PROVIDED DATA:
......

(* ===== verification/SchemaProofs.v ===== *)
(** Every transaction of the store leaves a database that the schema admits.

    PostgreSQL refuses a statement that violates its schema.  The model checks the clauses a
    request can violate ([constraint], [terminal_exists], [admin_exists]); this file shows
    that the code never comes near the others: a database that was built by the store
    satisfies every clause of db/schema.sql, after every transaction.

    The UNIQUE clause of the pages of a retained-event run needs more than the schema: of the
    commands of a run at most one is open, and it asks for the last page ([paging_ok]). *)

From Stdlib Require Import ZArith Lia Ascii String.
From stdpp Require Import base gmap strings list option sorting relations.
From S2P Require Import Prelude GoText GoTime GoJSON GoCrypto GoHTTP GoURL AccessControl Config Crypto StoreTypes Wire Database.
From S2P Require Import StoreCore Deliveries Worker Attachments Backfills Archive CommandQueue SyncRuns Commands Admin.
From S2P Require Import Schema StoreFrame AdminProofs CommandProofs SyncProofs OutboxProofs DeliveryProofs BackfillProofs.

Local Open Scope string_scope.
Local Open Scope Z_scope.

(** ** Tables that grow *)
Definition grows {K V} `{Countable K} (m m' : gmap K V) : Prop := forall k, is_Some (m !! k) -> is_Some (m' !! k).

#[global] Instance grows_preorder {K V} `{Countable K} : PreOrder (@grows K V _ _).
Proof. split; [by intros m k|]. intros m1 m2 m3 H1 H2 k Hk. by apply H2, H1. Qed.

Lemma grows_insert {K V} `{Countable K} k v (m : gmap K V) : grows m (<[k := v]> m).
Proof. intros i Hi. rewrite lookup_insert_is_Some. destruct (decide (k = i)); auto. Qed.

Lemma grows_alter {K V} `{Countable K} f k (m : gmap K V) : grows m (alter f k m).
Proof. intros i Hi. by rewrite lookup_alter_is_Some. Qed.

Lemma grows_fmap {K V} `{Countable K} (f : V -> V) (m : gmap K V) : grows m (f <$> m).
Proof. intros i Hi. rewrite lookup_fmap. by apply fmap_is_Some. Qed.

Create HintDb schema.
#[export] Hint Resolve grows_insert grows_alter grows_fmap : schema.

Lemma references_grows {K V} `{Countable K} (m m' : gmap K V) k : grows m m' -> references m k -> references m' k.
Proof. intros Hg. apply Hg. Qed.

Lemma references_opt_grows {K V} `{Countable K} (m m' : gmap K V) o : grows m m' -> references_opt m o -> references_opt m' o.
Proof. intros Hg. destruct o; [apply Hg|done]. Qed.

......

REQUIREMENT: Retype the records above exactly, from their first line through the line that contains "PostgreSQL refuses a", and stop there.

EXERCISE RESULT:
(* ===== verification/SchemaProofs.v ===== *)
(** Every transaction of the store leaves a database that the schema admits.

    PostgreSQL refuses a statement that violates its schema.  The model checks the clauses a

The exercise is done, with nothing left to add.